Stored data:
══════════════════════════════

Lemma completing_twice_spawns_two_successors_witness :
  let later := mkdt 2025 3 2 9 0 0 0 in
  find (fun x => (Deadline.id x =? 1) && (Deadline.user_id x =? 1))
    (deadlines Scenario.db_gst) = Some Scenario.gst_deadline
  /\ _calculate_next_due_date (Deadline.due_date Scenario.gst_deadline) "monthly"
     = Ok (mkdt 2025 4 20 0 0 0 0)
  /\ reminders_computable (mkdt 2025 4 20 0 0 0 0)
       (Deadline.reminder_days Scenario.gst_deadline) = true
  /\ (let s1 := (mark_deadline_completed Scenario.now 1 1 (clean Scenario.db_gst)).2 in
      let s2 := (mark_deadline_completed later 1 1 s1).2 in
      Deadline.id <$> deadlines (committed s2) = [1; 2; 3]
      /\ Deadline.due_date <$> deadlines (committed s2)
         = [mkdt 2025 3 20 0 0 0 0; mkdt 2025 4 20 0 0 0 0; mkdt 2025 4 20 0 0 0 0]).
Proof.
  intros later.
  assert (H1 : find (fun x => (Deadline.id x =? 1) && (Deadline.user_id x =? 1))
                 (deadlines Scenario.db_gst) = Some Scenario.gst_deadline)
    by (vm_compute; reflexivity).
  assert (H2 : _calculate_next_due_date (Deadline.due_date Scenario.gst_deadline) "monthly"
               = Ok (mkdt 2025 4 20 0 0 0 0)) by (vm_compute; reflexivity).
  assert (H3 : reminders_computable (mkdt 2025 4 20 0 0 0 0)
                 (Deadline.reminder_days Scenario.gst_deadline) = true)
    by (vm_compute; reflexivity).
  assert (H4 : "monthly" <> "") by discriminate.
  pose proof (completing_twice_spawns_two_successors Scenario.now later 1 1
                Scenario.db_gst Scenario.gst_deadline "monthly" (mkdt 2025 4 20 0 0 0 0)
                H1 eq_refl eq_refl H4 H2 H3) as H.
  assert (Hkeys : Deadline.id
                    <$> deadlines
                          (committed
                             (mark_deadline_completed later 1 1
                                (mark_deadline_completed Scenario.now 1 1
                                   (clean Scenario.db_gst)).2).2)
                  = [1; 2; 3]) by (vm_compute; reflexivity).
  split; [exact H1 |]. split; [exact H2 |]. split; [exact H3 |].
  cbv zeta in H |- *. split; [exact Hkeys |]. clear Hkeys.
  destruct (mark_deadline_completed later 1 1
              (mark_deadline_completed Scenario.now 1 1 (clean Scenario.db_gst)).2)
    as [r2 s2].
  destruct H as (_ & first & second & Hrows & Hd1 & Hd2 & _).
  cbn [snd]. rewrite Hrows, !fmap_app. cbn [fmap list_fmap].
  rewrite Hd1, Hd2. vm_compute. reflexivity.
Defined.

(** * Dispatch outside the quiet hours *)

(** X23: a send outside the quiet hours of an existing user answers
    what the channel sender of the row answers, and commits the rows of
    its key with [is_sent] at that answer and [sent_at] at [now] or at
    [None].  The answer is the outcome of the delivery on the channel
    of the row when the sender is configured (a mail user for e-mail; a
    Twilio client and a phone number of the user for SMS and WhatsApp),
    [False] without a call when it is not, and always [True] for push.
    Exactly the sender of the channel of the row is called, once, and
    only when it is configured.  A delivery that fails leaves the row
    unsent with its [sent_at] cleared, so that every later sweep
    selects it again. *)
Theorem dispatch_outside_quiet_hours
    (env : Env) (now : datetime) (n : Notification.t) (user : User.t) (s : Session) :
  find (fun u => User.id u =? Notification.user_id n) (users (working s)) = Some user ->
  _is_quiet_hours env user (Notification.scheduled_for n) = false ->
  let success := channel_sender_answer env user n in
  let dispatched x :=
    Notification.set_sent_at (if success then Some now else None)
      (Notification.set_is_sent success x) in
  let s' :=
    let w := mkDB (users (working s)) (deadlines (working s))
               (update_rows Notification.id (Notification.id n) dispatched
                  (notifications (working s))) in
    mkSession w w
      (outbox s
       ++ (if channel_sender_called env user n
           then [(Notification.id n, Notification.notification_type n)]
           else []))%list in
  send_notification env now n s = (Ok success, s')
  /\ (success = true -> channel_sender_called env user n = true)
  /\ (n ∈ notifications (working s) ->
      dispatched n ∈ notifications (committed s')
      /\ (success = false ->
          forall later, dt_leb (Notification.scheduled_for n) later = true ->
            dispatched n ∈ pending_rows later (committed s'))).
Proof.
  intros Huser Hquiet. cbv zeta. split; [| split].
  - unfold send_notification.
    rewrite run_try_except, run_bind, run_User_query_get, Huser. cbn beta iota.
    rewrite Hquiet. rewrite run_bind.
    unfold channel_sender_answer, channel_sender_called.
    destruct s as [c w o].
    destruct (Notification.notification_type n);
      unfold _send_email, _send_sms, _send_whatsapp, _send_push.
    + destruct (MAIL_USERNAME env); simpl; [reflexivity |].
      rewrite app_nil_r. reflexivity.
    + destruct (twilio_client env); destruct (has_phone user); simpl;
        rewrite ?app_nil_r; reflexivity.
    + destruct (twilio_client env); destruct (has_phone user); simpl;
        rewrite ?app_nil_r; reflexivity.
    + reflexivity.
  - unfold channel_sender_answer, channel_sender_called.
    destruct (Notification.notification_type n);
      [intros H | intros H | intros H | reflexivity];
      apply andb_true_iff in H as [H _]; exact H.
  - intros Hin. cbn [committed notifications].
    assert (Hrow : Notification.set_sent_at
                     (if channel_sender_answer env user n then Some now else None)
                     (Notification.set_is_sent (channel_sender_answer env user n) n)
                   ∈ update_rows Notification.id (Notification.id n)
                       (fun x => Notification.set_sent_at
                                   (if channel_sender_answer env user n
                                    then Some now else None)
                                   (Notification.set_is_sent
                                      (channel_sender_answer env user n) x))
                       (notifications (working s))).
    { apply (update_rows_found Notification.id (Notification.id n)
               (fun x => Notification.set_sent_at
                           (if channel_sender_answer env user n then Some now else None)
                           (Notification.set_is_sent (channel_sender_answer env user n) x))
               _ n Hin).
      reflexivity. }
    split; [exact Hrow |].
    intros Hfail later Hdue. apply pending_rows_elem. cbn [notifications].
    split; [exact Hrow |]. split; [exact Hdue |]. simpl. exact Hfail.
Qed.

══════════════════════════════

**EXERCISE:** From the records above, repeat exactly the lines from the one with "let s2 := (mark_deadline_completed" through the one with "destruct (mark_deadline_completed later 1 1", both included.

**FINISHED TASK:**
      let s2 := (mark_deadline_completed later 1 1 s1).2 in
      Deadline.id <$> deadlines (committed s2) = [1; 2; 3]
      /\ Deadline.due_date <$> deadlines (committed s2)
         = [mkdt 2025 3 20 0 0 0 0; mkdt 2025 4 20 0 0 0 0; mkdt 2025 4 20 0 0 0 0]).
Proof.
  intros later.
  assert (H1 : find (fun x => (Deadline.id x =? 1) && (Deadline.user_id x =? 1))
                 (deadlines Scenario.db_gst) = Some Scenario.gst_deadline)
    by (vm_compute; reflexivity).
  assert (H2 : _calculate_next_due_date (Deadline.due_date Scenario.gst_deadline) "monthly"
               = Ok (mkdt 2025 4 20 0 0 0 0)) by (vm_compute; reflexivity).
  assert (H3 : reminders_computable (mkdt 2025 4 20 0 0 0 0)
                 (Deadline.reminder_days Scenario.gst_deadline) = true)
    by (vm_compute; reflexivity).
  assert (H4 : "monthly" <> "") by discriminate.
  pose proof (completing_twice_spawns_two_successors Scenario.now later 1 1
                Scenario.db_gst Scenario.gst_deadline "monthly" (mkdt 2025 4 20 0 0 0 0)
                H1 eq_refl eq_refl H4 H2 H3) as H.
  assert (Hkeys : Deadline.id
                    <$> deadlines
                          (committed
                             (mark_deadline_completed later 1 1
                                (mark_deadline_completed Scenario.now 1 1
                                   (clean Scenario.db_gst)).2).2)
                  = [1; 2; 3]) by (vm_compute; reflexivity).
  split; [exact H1 |]. split; [exact H2 |]. split; [exact H3 |].
  cbv zeta in H |- *. split; [exact Hkeys |]. clear Hkeys.
  destruct (mark_deadline_completed later 1 1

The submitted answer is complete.